Mon ami Robert Masson vient de s’éteindre après une vie consacrée à
l’enseignement de la naturopathie et à soulager les souffrances de ses
patients et j’aimerais lui rendre hommage, lui qui m’a tant appris.
A la fin de mes études de médecine, au milieu des années 80, j’ai
renoncé à une carrière hospitalière et décidé de devenir médecin
généraliste. Comme j’étais déjà sensibilisé aux médecines naturelles (et
soigné depuis quelques années par un médecin homéopathe),
j’ai ressenti le besoin de compléter ma formation pour mieux soigner
mes futurs patients.
J’ai intégré un enseignement d’homéopathie, mais je ne trouvais pas
ça suffisant, notamment sur le plan de la nutrition. J’ai, un peu par
hasard, rencontré la responsable d’un grand magasin de diététique (à
l’époque ils n’étaient pas aussi nombreux qu’aujourd’hui),
Madame Parillaud qui m’a immédiatement conseillé la formation de Robert
MASSON.
C’est ainsi que je me suis inscrit en 1ère année des cours de naturopathie de Robert Masson.
Sur une quarantaine d’élèves, nous n’étions que 3 médecins, ce qui
ne m’a pas vraiment surpris. Et pour tout dire, en 2è et dernière année,
j’étais le seul à poursuivre.
Je ne savais pas vraiment à quoi m’attendre en faisant cette
formation et 2 choses m’ont immédiatement frappées. D’abord, Robert ne
rejetait pas du tout la médecine officielle et cherchait à créer des
ponts entre l’allopathie et la naturopathie.
Surtout, il avait des connaissances en physiologies bien meilleures
que les miennes, alors que je sortais d’une des plus prestigieuses
facultés de médecine de Paris et que lui était pratiquement
autodidacte.
J’ai ainsi ré-appris avec Robert Masson tout le fonctionnement du
tube digestif, mais avec une vision beaucoup plus globale et pour tout
dire bien plus passionnante que celle de mes cours de
gastro-entérologie.
Il était aussi le premier à critiquer des théories « naturo »
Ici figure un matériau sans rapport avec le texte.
(* ===== verification/Suite.v ===== *)
(** * The cryptographic suite ([gopkg.in/dedis/crypto.v0/abstract])

    The suite is third-party code: [Suite] is the record of the operations the
    source calls on [abstract.Suite], [abstract.Point], [abstract.Scalar] and
    [abstract.Cipher], [SuiteLaws] the documented behaviour the theorems use.
    Points are compared with [Point.Equal], an equivalence [≡] coarser than
    equality of representations.  [ZSuite] is a concrete suite for closed
    computations. *)
From Stdlib Require Import Ring Setoid Morphisms.
From S2P Require Import Prelude.

Class Suite := {
  Scalar : Type;
  Point : Type;
  (** [cipher.Stream]: [random.Stream] or a cipher used as a generator. *)
  Stream : Type;
  scalar_eq_dec :: EqDecision Scalar;
  scalar_zero : Scalar;
  scalar_one : Scalar;
  scalar_add : Scalar → Scalar → Scalar;
  scalar_sub : Scalar → Scalar → Scalar;
  scalar_mul : Scalar → Scalar → Scalar;
  scalar_neg : Scalar → Scalar;
  scalar_pick : Stream → Scalar * Stream;
  scalar_marshal : Scalar → outcome error bytes;
  point_equiv :: Equiv Point;
  point_equal : Point → Point → bool;
  point_null : Point;
  point_base : Point;
  point_add : Point → Point → Point;
  point_sub : Point → Point → Point;
  point_neg : Point → Point;
  (** [Mul(p, s)]; a nil [p] stands for the base point. *)
  point_mul : option Point → Scalar → Point;
  (** [Pick(data, rand)] embeds a prefix of [data] and returns the rest. *)
  point_pick : bytes → Stream → Point * bytes * Stream;
  point_pick_len : Point → nat;
  point_data : Point → outcome error bytes;
  point_marshal : Point → outcome error bytes;
  point_string : Point → bytes;
  cipher : bytes → Stream;
  cipher_message : Stream → bytes → Stream;
  cipher_seal : Stream → bytes → bytes;
  cipher_open : Stream → bytes → outcome error bytes;
}.

Class SuiteLaws (S : Suite) : Prop := {
  scalar_ring : ring_theory scalar_zero scalar_one scalar_add scalar_mul
                  scalar_sub scalar_neg (@eq Scalar);
  point_equiv_equivalence :: Equivalence (≡@{Point});
  point_equal_spec p q : point_equal p q = true ↔ p ≡ q;
  point_add_proper :: Proper ((≡) ==> (≡) ==> (≡)) point_add;
  point_neg_proper :: Proper ((≡) ==> (≡)) point_neg;
  point_mul_proper p q s : p ≡ q → point_mul (Some p) s ≡ point_mul (Some q) s;
  point_add_assoc p q r : point_add p (point_add q r) ≡ point_add (point_add p q) r;
  point_add_comm p q : point_add p q ≡ point_add q p;
  point_add_null p : point_add point_null p ≡ p;
  point_add_neg p : point_add p (point_neg p) ≡ point_null;
  point_sub_def p q : point_sub p q ≡ point_add p (point_neg q);
  point_mul_nil s : point_mul None s ≡ point_mul (Some point_base) s;
  point_mul_add p s t :
    point_mul (Some p) (scalar_add s t)
    ≡ point_add (point_mul (Some p) s) (point_mul (Some p) t);
  point_mul_point_add p q s :
    point_mul (Some (point_add p q)) s
    ≡ point_add (point_mul (Some p) s) (point_mul (Some q) s);
  point_mul_mul p s t :
    point_mul (Some (point_mul (Some p) s)) t ≡ point_mul (Some p) (scalar_mul s t);
  point_marshal_returns p : returns (point_marshal p);
  point_marshal_proper p q : p ≡ q → point_marshal p = point_marshal q;
  point_data_proper p q : p ≡ q → point_data p = point_data q;
  (** [Pick] embeds the first [PickLen] bytes, which [Data] extracts. *)
  point_pick_rem d st : (point_pick d st).1.2 = drop (point_pick_len (point_pick d st).1.1) d;
  point_pick_data d st :
    d ≠ [] → point_data (point_pick d st).1.1
             = Ret (take (point_pick_len (point_pick d st).1.1) d);
  point_pick_len_pos p : 0 < point_pick_len p;
  cipher_open_seal k m : cipher_open (cipher k) (cipher_seal (cipher k) m) = Ret m;
}.

(** ** Consequences of the laws *)

Section laws.
Context {S : Suite} {SL : SuiteLaws S}.

#[global] Instance point_sub_proper : Proper ((≡) ==> (≡) ==> (≡)) point_sub.
Proof. intros p p' Hp q q' Hq. rewrite !point_sub_def, Hp, Hq. done. Qed.

#[global] Instance point_mul_some_proper :
  Proper ((≡) ==> (=) ==> (≡)) (λ p, point_mul (Some p)).
Proof. intros p q Hpq s t <-. by apply point_mul_proper. Qed.

Lemma point_add_null_r p : point_add p point_null ≡ p.
Proof. rewrite point_add_comm. apply point_add_null. Qed.

Lemma point_add_cancel_r p q r : point_add p r ≡ point_add q r → p ≡ q.
Proof.
  intros E. rewrite <-(point_add_null_r p), <-(point_add_null_r q).
  rewrite <-(point_add_neg r), !point_add_assoc, E. done.
Qed.

Lemma point_neg_unique p q : point_add p q ≡ point_null → q ≡ point_neg p.
Proof.
  intros E. apply (point_add_cancel_r _ _ p).
  rewrite (point_add_comm q), E, (point_add_comm _ p), point_add_neg. done.
Qed.

Lemma point_neg_neg p : point_neg (point_neg p) ≡ p.
Proof.
  symmetry. apply point_neg_unique.
  rewrite point_add_comm. apply point_add_neg.
Qed.

Lemma point_mul_zero p : point_mul (Some p) scalar_zero ≡ point_null.
Proof.
  apply (point_add_cancel_r _ _ (point_mul (Some p) scalar_zero)).
  rewrite point_add_null, <-point_mul_add, (Radd_0_l scalar_ring). done.
Qed.

Lemma point_mul_neg p s :
  point_mul (Some p) (scalar_neg s) ≡ point_neg (point_mul (Some p) s).
Proof.
  apply point_neg_unique.
  rewrite <-point_mul_add, (Ropp_def scalar_ring). apply point_mul_zero.
Qed.

Lemma point_mul_sub p s t :
  point_mul (Some p) (scalar_sub s t)
  ≡ point_sub (point_mul (Some p) s) (point_mul (Some p) t).
Proof.
  rewrite (Rsub_def scalar_ring), point_mul_add, point_mul_neg, point_sub_def. done.
Qed.

Lemma point_sub_add p q : point_add (point_sub p q) q ≡ p.
Proof.
  rewrite point_sub_def, <-point_add_assoc, (point_add_comm _ q).
  rewrite point_add_neg. apply point_add_null_r.
Qed.

Lemma point_add_sub p q : point_sub (point_add p q) p ≡ q.
Proof.
  rewrite point_sub_def, (point_add_comm p), <-point_add_assoc, point_add_neg.
  apply point_add_null_r.
Qed.

Lemma point_mul_comm p s t :
  point_mul (Some (point_mul (Some p) s)) t
  ≡ point_mul (Some (point_mul (Some p) t)) s.
Proof. rewrite !point_mul_mul, (Rmul_comm scalar_ring). done. Qed.

Lemma point_add_sub_r p q : point_sub (point_add p q) q ≡ p.
Proof. rewrite point_add_comm. apply point_add_sub. Qed.

Lemma point_sub_eq p q r : point_sub p q ≡ r ↔ p ≡ point_add r q.
Proof.
  split; intros E.
  - rewrite <-E. symmetry. apply point_sub_add.
  - rewrite E. apply point_add_sub_r.
Qed.

Lemma point_add_transpose p q r t :
  point_add p q ≡ point_add r t → point_sub p r ≡ point_sub t q.
Proof.
  intros E. apply point_sub_eq. apply (point_add_cancel_r _ _ q).
  rewrite E, <-point_add_assoc, (point_add_comm r q), point_add_assoc.
  rewrite point_sub_add. apply point_add_comm.
Qed.

(** The same exponents on both sides of a Diffie-Hellman exchange. *)
Lemma diffie_hellman s t :
  point_mul (Some (point_mul None s)) t ≡ point_mul (Some (point_mul None t)) s.
Proof.
  rewrite (point_mul_proper _ _ _ (point_mul_nil s)).
  rewrite (point_mul_proper _ _ _ (point_mul_nil t)). apply point_mul_comm.
Qed.

Lemma point_pick_shorter d st :
  d ≠ [] → length (point_pick d st).1.2 < length d.
Proof.
  intros Hd. rewrite point_pick_rem, length_drop.
  pose proof (point_pick_len_pos (point_pick d st).1.1).
  destruct d; [done|]. cbn [length]. lia.
Qed.
End laws.

(** ** A concrete suite over the integers *)

Module ZSuite.
Local Open Scope Z_scope.

(** Three bytes are embedded per point, below a leading 1. *)
Definition embed (b : bytes) : Z := foldr (λ x z, byte_val x + 256 * z) 1 b.

Fixpoint unembed (n : nat) (z : Z) : outcome error bytes :=
  match n with
  | O => Err "no embedded data"
  | S n => if (z =? 1) then Ret []
           else let! t := unembed n (z / 256) in Ret (byte_of z :: t)
  end.

Lemma embed_pos b : 1 <= embed b.
Proof.
  induction b as [|y b IH]; [done|]. pose proof (byte_val_range y).
  unfold embed in *. cbn [foldr]. lia.
Qed.

Lemma unembed_embed n b :
  (length b < n)%nat → unembed n (embed b) = Ret b.
Proof.
  revert n; induction b as [|x b IH]; intros [|n] Hn; cbn in *; try lia; [done|].
  pose proof (embed_pos b) as Hp. pose proof (byte_val_range x) as Hx.
  fold (embed b).
  destruct (Z.eqb_spec (byte_val x + 256 * embed b) 1) as [E|_]; [lia|].
  replace (byte_val x + 256 * embed b) with (embed b * 256 + byte_val x) by lia.
  rewrite Z.div_add_l, Z.div_small, Z.add_0_r, IH by lia. cbn.
  f_equal. f_equal. apply byte_val_inj. rewrite byte_val_of.
  rewrite Z.add_comm, Z.mod_add, Z.mod_small; lia.
Qed.

Definition le8 (z : Z) : bytes :=
  map (λ i, byte_of (Z.shiftr z (8 * Z.of_nat i))) (seq 0 8).

#[global] Instance Zsuite : Suite := {|
  Scalar := Z; Point := Z; Stream := Z;
  scalar_eq_dec := Z.eq_dec;
  scalar_zero := 0; scalar_one := 1;
  scalar_add := Z.add; scalar_sub := Z.sub; scalar_mul := Z.mul;
  scalar_neg := Z.opp;
  scalar_pick st := (1 + st mod 1009, 31 * st + 7);
  scalar_marshal s := Ret (le8 s);
  point_equiv := (=);
  point_equal := Z.eqb;
  point_null := 0; point_base := 1;
  point_add := Z.add; point_sub := Z.sub; point_neg := Z.opp;
  point_mul p s := default 1 p * s;
  point_pick d st := (embed (take 3 d), drop 3 d, st);
  point_pick_len _ := 3%nat;
  point_data := unembed 5;
  point_marshal p := Ret (le8 p);
  point_string p := le8 p;
  cipher k := foldl (λ z b, 33 * z + byte_val b) 5381 k;
  cipher_message st m := foldl (λ z b, 33 * z + byte_val b) st m;
  cipher_seal st m := byte_of st :: m;
  cipher_open st c :=
    match c with
    | b :: m => if decide (b = byte_of st) then Ret m else Err "authentication"
    | [] => Err "authentication"
    end;
|}.

#[global] Instance Zsuite_laws : SuiteLaws Zsuite.
Proof.
  split; cbn.
  - split; intros; lia.
  - split; repeat intro; congruence.
  - intros p q. apply Z.eqb_eq.
  - intros p q Hpq r s Hrs. f_equal; done.
  - intros p q Hpq. f_equal; done.
  - intros p q s ->. done.
  - intros p q r. unfold equiv. lia.
  - intros p q. unfold equiv. lia.
  - intros p. done.
  - intros p. unfold equiv. lia.
  - intros p q. unfold equiv. lia.
  - intros s. done.
  - intros p s t. unfold equiv. cbn. ring.
  - intros p q s. unfold equiv. cbn. ring.
  - intros p s t. unfold equiv. cbn. ring.
  - intros p. exact I.
  - intros p q ->. done.
  - intros p q ->. done.
  - done.
  - intros d st _. apply (unembed_embed 5). rewrite length_take. lia.
  - lia.
  - intros k m. by rewrite decide_True.
Qed.

End ZSuite.
(* ===== verification/Tree.v ===== *)
(** * Rosters and trees ([imported/onet/tree.go], [imported/onet/network/struct.go])

    A [TreeNode] is a rose tree; the parent pointer of the source is the
    position in the tree, so operations that follow it take the enclosing tree.
    UUIDs drawn at random ([uuid.NewV4]) come from a counter-indexed supply. *)
From S2P Require Import Prelude Suite.
Local Open Scope Z_scope.

Abbreviation UUID := bytes.

(** [github.com/satori/go.uuid]. *)
Class UuidLib := {
  NewV4 : nat → UUID;
  NewV5 : UUID → bytes → UUID;
  NamespaceURL_uuid : UUID;
  uuid_string : UUID → bytes;
}.

Definition uuid_Nil : UUID := repeat x00 16.
Definition uuid_Equal (a b : UUID) : bool := bool_decide (a = b).
Definition uuid_IsNil (a : UUID) : bool := uuid_Equal a uuid_Nil.

Definition NamespaceURL : bytes :=
  String.list_byte_of_string "https://dedis.epfl.ch/".

Module Network.
Section network.
Context {S : Suite} {U : UuidLib}.

Record ServerIdentity := {
  Public : Point;
  ID : UUID;
  Address : bytes;
  Description : bytes;
}.

Definition NewServerIdentity (public : Point) (address : bytes) : ServerIdentity :=
  let url := NamespaceURL ++ String.list_byte_of_string "id/" ++ point_string public in
  {| Public := public; Address := address; Description := [];
     ID := NewV5 NamespaceURL_uuid url |}.
(* ===== verification/TreeGen.v ===== *)
(** * Trees larger than their roster ([GenerateBigNaryTree] of [imported/onet/tree.go])

    The tree is made level by level; a child gets the next server of the roster
    that is on another host than its parent, and servers not used yet go first
    when every server is to be used once.  The nodes under construction are
    shared between the levels and their parents: [nodes_made] is the memory, a
    pointer is a position in it, and [tree_of] reads the finished tree. *)
From S2P Require Import Prelude Wire GoStrings Address Suite Tree.
Local Open Scope Z_scope.

Module BigTree.
Import Trees.

(** [make([]*TreeNode, n)]: what is negative or larger than the address space of
    48 bits panics. *)
Definition make_pointers (n : Z) : outcome error unit :=
  if (n <? 0) || (2 ^ 45 <? n) then Panic "makeslice: len out of range" else Ret tt.

Section big.
Context {S : Suite} {U : UuidLib} (lower_unicode : bytes → bytes).

Record node := {
  n_ID : UUID;
  n_ServerIdentity : ServerIdentity;
  n_RosterIndex : Z;
  n_Children : list nat;
}.

(** The variables of the loops. *)
Record gen := {
  nodes_made : list node;
  used : list bool;
  elIndex : Z;
  totalNodes : Z;
  uuids : nat;
}.

Definition NewNode (entityIdx : Z) (ni : ServerIdentity) (u : nat) : node :=
  {| n_ID := NewV4 u; n_ServerIdentity := ni; n_RosterIndex := entityIdx; n_Children := [] |}.

Definition append_child (c : nat) (p : node) : node :=
  {| n_ID := n_ID p; n_ServerIdentity := n_ServerIdentity p; n_RosterIndex := n_RosterIndex p;
     n_Children := n_Children p ++ [c] |}.

Section roster.
Context (el : list ServerIdentity) (useAll : bool).

Definition ilLen : Z := Z.of_nat (length el).

(** [el.List[i].Address.Host()]. *)
Definition host_at (i : Z) : outcome error bytes :=
  let! e := index el i in Addresses.Host lower_unicode (Network.Address e).

(** [useAll && used[i]]. *)
Definition taken (us : list bool) (i : Z) : outcome error bool :=
  if useAll then index us i else Ret false.

(** The loop that looks for the server of a child. *)
Fixpoint next_host (fuel : nat) (us : list bool) (parentHost : bytes) (elIndexFirst : Z)
    (notSameHost : bool) (i : Z) (childHost : bytes) : outcome error Z :=
  match fuel with
  | O => OutOfFuel
  | Datatypes.S fuel =>
      let! again :=
        if notSameHost && bool_decide (childHost = parentHost) && (1 <? ilLen) then Ret true
        else taken us i in
      if negb again then Ret i
      else
        let i := Z.rem (i + 1) ilLen in
        let! t := taken us i in
        if t : bool then
          next_host fuel us parentHost elIndexFirst
            (if i =? elIndexFirst then false else notSameHost) i childHost
        else if i =? elIndexFirst then Ret i
        else
          let! childHost := host_at i in
          next_host fuel us parentHost elIndexFirst notSameHost i childHost
  end.

(** One child of the node [parent]; it is also put on the next level. *)
Definition add_child (fuel : nat) (parent : nat) (parentHost : bytes) (a : gen * list nat)
    : outcome error (gen * list nat) :=
  let '(st, newLevelNodes) := a in
  let! childHost := host_at (elIndex st) in
  let! i := next_host fuel (used st) parentHost (elIndex st) true (elIndex st) childHost in
  let! e := index el i in
  let! us := set_index (used st) i true in
  let child := length (nodes_made st) in
  Ret ({| nodes_made := alter (append_child child) parent (nodes_made st) ++ [NewNode i e (uuids st)];
          used := us; elIndex := Z.rem (i + 1) ilLen; totalNodes := totalNodes st + 1;
          uuids := Datatypes.S (uuids st) |}, newLevelNodes ++ [child]).

(** The children of the [i]-th of [len] nodes of a level. *)
Definition add_children (fuel : nat) (N nodes : Z) (len : nat) (a : gen * list nat) (ip : nat * nat)
    : outcome error (gen * list nat) :=
  let '(i, parent) := ip in
  let children :=
    Z.quot (wrapS 64 (wrapS 64 (nodes - totalNodes a.1) * (Z.of_nat i + 1))) (Z.of_nat len) in
  let children := if N <? children then N else children in
  let! _ := make_pointers children in
  let! p := index (nodes_made a.1) (Z.of_nat parent) in
  let! parentHost := Addresses.Host lower_unicode (Network.Address (n_ServerIdentity p)) in
  ofoldM (λ a _, add_child fuel parent parentHost a) a (seq 0 (Z.to_nat children)).

(** The levels. *)
Fixpoint levels (rounds fuel : nat) (N nodes : Z) (levelNodes : list nat) (st : gen) : outcome error gen :=
  match rounds with
  | O => OutOfFuel
  | Datatypes.S rounds =>
      if totalNodes st <? nodes then
        let len := length levelNodes in
        let! _ := make_pointers (wrapS 64 (Z.of_nat len * N)) in
        let! (st, newLevelNodes) :=
          ofoldM (add_children fuel N nodes len) (st, []) (zip (seq 0 len) levelNodes) in
        levels rounds fuel N nodes newLevelNodes st
      else Ret st
  end.
End roster.

(** The tree below the node at position [p]. *)
Fixpoint tree_of (fuel : nat) (l : list node) (p : nat) : option TreeNode :=
  match fuel with
  | O => None
  | Datatypes.S fuel =>
      n ← l !! p;
      cs ← mapM (tree_of fuel l) (n_Children n);
      Some (MkTreeNode (n_ID n) (Some (n_ServerIdentity n)) (n_RosterIndex n) cs None)
  end.

(** [GenerateBigNaryTree]. *)
Definition GenerateBigNaryTree (fuel : nat) (el : Roster) (N nodes : Z) (u : nat)
    : outcome error (Tree * nat) :=
  let list := Rosters.List el in
  let useAll := Z.of_nat (length list) =? nodes in
  let! e := index list 0 in
  let! us := set_index (replicate (length list) false) 0 true in
  let st := {| nodes_made := [NewNode 0 e u]; used := us; elIndex := Z.rem 1 (ilLen list);
               totalNodes := 1; uuids := Datatypes.S u |} in
  let! st := levels list useAll fuel fuel N nodes [0%nat] st in
  let! t := NewTree el (tree_of (length (nodes_made st)) (nodes_made st) 0) in
  Ret (t, uuids st).

(** [RandomServerIdentity]; [r] is what [rand.Int] draws. *)
Definition RandomServerIdentity (el : Roster) (r : Z) : outcome error (option ServerIdentity) :=
  if decide (length (Rosters.List el) = 0%nat) then Ret None
  else let! e := index (Rosters.List el) (Z.rem r (Z.of_nat (length (Rosters.List el)))) in Ret (Some e).

(** ** The search for a host *)
Section search.
Context (el : list ServerIdentity) (useAll : bool).
Let n : Z := ilLen el.

Lemma next_range i : 0 <= i < n → 0 <= Z.rem (i + 1) n < n.
Proof. intros Hi. rewrite Z.rem_mod_nonneg by lia. by apply Z.mod_pos_bound; lia. Qed.

(** Every address has a host part, maybe empty. *)
Definition hosts_ok (l : list ServerIdentity) : Prop :=
  Forall (λ e, is_ret (Addresses.Host lower_unicode (Network.Address e)) = true) l.

Definition host_of (e : ServerIdentity) : bytes :=
  match Addresses.Host lower_unicode (Network.Address e) with Ret h => h | _ => [] end.

Definition hostZ (i : Z) : bytes := default [] (host_of <$> el !! Z.to_nat i).

(** The server may be used for a child. *)
Definition allowed (us : list bool) (i : Z) : bool := negb (useAll && default false (us !! Z.to_nat i)).

Context (Hhosts : hosts_ok el).

Lemma host_of_Ret e : e ∈ el → Addresses.Host lower_unicode (Network.Address e) = Ret (host_of e).
Proof.
  intros He. unfold hosts_ok in Hhosts. rewrite Forall_forall in Hhosts. specialize (Hhosts e He).
  unfold host_of. by destruct (Addresses.Host _ _).
Qed.

Lemma host_at_Ret i : 0 <= i < n → host_at el i = Ret (hostZ i).
Proof.
  unfold n, ilLen. intros Hi. destruct (lookup_in_range el (Z.to_nat i)) as [e He]; [lia|].
  unfold host_at, hostZ, index. rewrite He. destruct (Z.ltb_spec i 0); [lia|]. cbn.
  apply host_of_Ret. by eapply list_elem_of_lookup_2.
Qed.

Context (us : list bool) (Hus : length us = length el).

Lemma taken_Ret i : 0 <= i < n → taken useAll us i = Ret (negb (allowed us i)).
Proof.
  unfold n, ilLen. intros Hi. unfold taken, allowed. destruct useAll; [|done].
  destruct (lookup_in_range us (Z.to_nat i)) as [b Hb]; [lia|].
  unfold index. rewrite Hb. destruct (Z.ltb_spec i 0); [lia|]. cbn. by rewrite negb_involutive.
Qed.

(** One round of the loop. *)
Lemma next_host_step fuel ph first ns i c :
  0 <= i < n → 
  next_host el useAll (Datatypes.S fuel) us ph first ns i c =
    if (ns && bool_decide (c = ph) && (1 <? n)) || negb (allowed us i) then
      let j := Z.rem (i + 1) n in
      if negb (allowed us j) then next_host el useAll fuel us ph first (if j =? first then false else ns) j c
      else if j =? first then Ret j
      else next_host el useAll fuel us ph first ns j (hostZ j)
    else Ret i.
Proof.
  intros Hi. cbn [next_host]. fold n.
  destruct (ns && bool_decide (c = ph) && (1 <? n)); cbn [obind orb negb];
    [|rewrite taken_Ret by done; cbn [obind]; destruct (allowed us i); cbn [negb]; [done|]];
    rewrite taken_Ret by (by apply next_range); cbn [obind]; destruct (allowed us (Z.rem (i + 1) n)); cbn [negb];
    try done; destruct (_ =? first); try done; rewrite host_at_Ret by (by apply next_range); done.
Qed.

(** The position after [k] more steps. *)
Definition pos (first : Z) (k : nat) : Z := (first + Z.of_nat k) mod n.

Lemma pos_range first k : 0 < n → 0 <= pos first k < n.
Proof. intros. apply Z.mod_pos_bound. lia. Qed.

Lemma pos_S first k : 0 < n → 0 <= first → Z.rem (pos first k + 1) n = pos first (Datatypes.S k).
Proof.
  intros Hn Hf. pose proof (pos_range first k Hn). rewrite Z.rem_mod_nonneg by lia.
  unfold pos. rewrite Zplus_mod_idemp_l. f_equal. lia.
Qed.

Lemma pos_0 first : 0 <= first < n → pos first 0 = first.
Proof. intros. unfold pos. rewrite Z.add_0_r. by apply Z.mod_small. Qed.

Lemma pos_n first : 0 <= first < n → pos first (length el) = first.
Proof.
  intros. unfold pos. fold (ilLen el). fold n.
  replace (first + n) with (first + 1 * n) by lia. rewrite Z_mod_plus_full. by apply Z.mod_small.
Qed.

Lemma pos_surj first j : 0 <= first < n → 0 <= j < n → ∃ k, (k < length el)%nat ∧ pos first k = j.
Proof.
  unfold n, ilLen. intros Hf Hj. exists (Z.to_nat ((j - first) mod Z.of_nat (length el))).
  pose proof (Z.mod_pos_bound (j - first) (Z.of_nat (length el)) ltac:(lia)).
  split; [lia|]. unfold pos. rewrite Z2Nat.id by lia. fold (ilLen el) n. rewrite Zplus_mod_idemp_r.
  replace (first + (j - first)) with j by lia. by apply Z.mod_small.
Qed.

Lemma pos_first first k : 0 <= first < n → (0 < k < length el)%nat → pos first k ≠ first.
Proof.
  unfold n, ilLen. intros Hf Hk E. unfold pos in E. fold (ilLen el) n in E. unfold n, ilLen in E.
  destruct (decide (first + Z.of_nat k < Z.of_nat (length el))) as [Hlt|Hge].
  - rewrite Z.mod_small in E; lia.
  - replace (first + Z.of_nat k) with (first + Z.of_nat k - Z.of_nat (length el) + 1 * Z.of_nat (length el)) in E by lia.
    rewrite Z_mod_plus_full, Z.mod_small in E; lia.
Qed.

(** When hosts do not matter any more the next unused server is taken. *)
Lemma next_host_any ph first : 0 <= first → 0 < n → ∀ d fuel k c,
  allowed us (pos first (k + d)) = true → (d < fuel)%nat →
  ∃ r, next_host el useAll fuel us ph first false (pos first k) c = Ret r ∧ 0 <= r < n ∧ allowed us r = true.
Proof.
  intros Hf Hn. induction d as [|d IH]; intros [|fuel] k c Ha Hfuel; try lia;
    rewrite next_host_step by (by apply pos_range); cbn [andb orb];
    pose proof (pos_range first k Hn) as Hr.
  - rewrite Nat.add_0_r in Ha. rewrite Ha. cbn. eauto.
  - destruct (allowed us (pos first k)) eqn:Ek; cbn [negb]; [by eauto|].
    rewrite pos_S by done. cbv zeta. pose proof (pos_range first (Datatypes.S k) Hn) as Hr'.
    destruct (allowed us (pos first (Datatypes.S k))) eqn:Ek'; cbn [negb].
    + destruct (_ =? first); [by eauto|].
      destruct fuel as [|fuel]; [lia|]. rewrite next_host_step by done. cbn [andb orb]. rewrite Ek'. cbn. eauto.
    + replace (if _ =? first then false else false) with false by (by destruct (_ =? first)).
      apply IH; [|lia]. by rewrite Nat.add_succ_l, <-Nat.add_succ_r.
Qed.

Definition good (ph : bytes) (i : Z) : Prop := allowed us i = true ∧ (hostZ i ≠ ph ∨ n = 1).

Lemma next_host_round ph first : 0 <= first < n → (∃ j, 0 <= j < n ∧ allowed us j = true) →
  ∀ m fuel k c, (k + m = length el)%nat → (0 < m)%nat → (m + length el < fuel)%nat →
  (allowed us (pos first k) = true → c = hostZ (pos first k)) →
  (∀ k', (k' < k)%nat → ¬ good ph (pos first k')) →
  ∃ r, next_host el useAll fuel us ph first true (pos first k) c = Ret r ∧ 0 <= r < n ∧ allowed us r = true ∧
       (good ph r ∨ ∀ k', (k' < length el)%nat → ¬ good ph (pos first k')).
Proof.
  intros Hf Hex. assert (0 < n) as Hn by lia.
  induction m as [|m IH]; intros [|fuel] k c Hkm Hm Hfuel Hc Hno; try lia.
  rewrite next_host_step by (by apply pos_range). cbv zeta. cbn [andb].
  pose proof (pos_range first k Hn) as Hr. pose proof (pos_range first (Datatypes.S k) Hn) as Hr'.
  destruct (_ || _) eqn:Eagain.
  2:{ apply orb_false_iff in Eagain as [E1 E2%negb_false_iff]. eexists. split; [done|]. do 2 (split; [done|]).
      left. split; [done|]. rewrite <-Hc by done. apply andb_false_iff in E1 as [E1|E1].
      - left. by apply bool_decide_eq_false in E1.
      - right. apply Z.ltb_ge in E1. lia. }
  assert (¬ good ph (pos first k)) as Hk.
  { intros [Ha Hg]. rewrite <-Hc, Ha in * by done. rewrite orb_false_r in Eagain.
    apply andb_true_iff in Eagain as [E1%bool_decide_eq_true E2%Z.ltb_lt]. destruct Hg as [Hg|Hg]; [done|lia]. }
  assert (∀ k', (k' < Datatypes.S k)%nat → ¬ good ph (pos first k')) as Hno'.
  { intros k' Hk'. destruct (decide (k' = k)) as [->|]; [done|]. apply Hno. lia. }
  rewrite pos_S by lia. destruct (decide (m = 0)%nat) as [->|Hm0].
  - replace (Datatypes.S k) with (length el) in * by lia. rewrite pos_n, Z.eqb_refl in * by done.
    destruct (allowed us first) eqn:Ef; cbn [negb]; [by eauto 10|].
    destruct Hex as (j & Hj & Haj). destruct (pos_surj first j Hf Hj) as (d & Hd & <-).
    destruct (next_host_any ph first ltac:(lia) Hn d fuel 0 c) as (r & Hr1 & Hr2 & Hr3); [done|lia|].
    rewrite pos_0 in Hr1 by done. eauto 10.
  - rewrite (proj2 (Z.eqb_neq _ _)) by (apply pos_first; [done|lia]).
    destruct (allowed us (pos first (Datatypes.S k))) eqn:Ek; cbn [negb]; apply IH; try done; lia || (by rewrite Ek).
Qed.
fumeuses et les excès des modes alimentaires comme le fructivorisme ou
l’instinctothérapie.
C’est évidemment dans ce domaine de la nutrition que j’ai découvert
des choses essentielles qui me servent encore aujourd’hui dans mon
quotidien de médecin.
En faculté de médecine l’enseignement de diététique était réduit à
sa plus simple expression. On nous avait tout appris du métabolisme de
la vitamine E, mais quant à expliquer à un patient comment bien manger,
je n’en avais à peu près aucune idée si ce
n’est les règles de bon sens que ma mère m’avait inculquées !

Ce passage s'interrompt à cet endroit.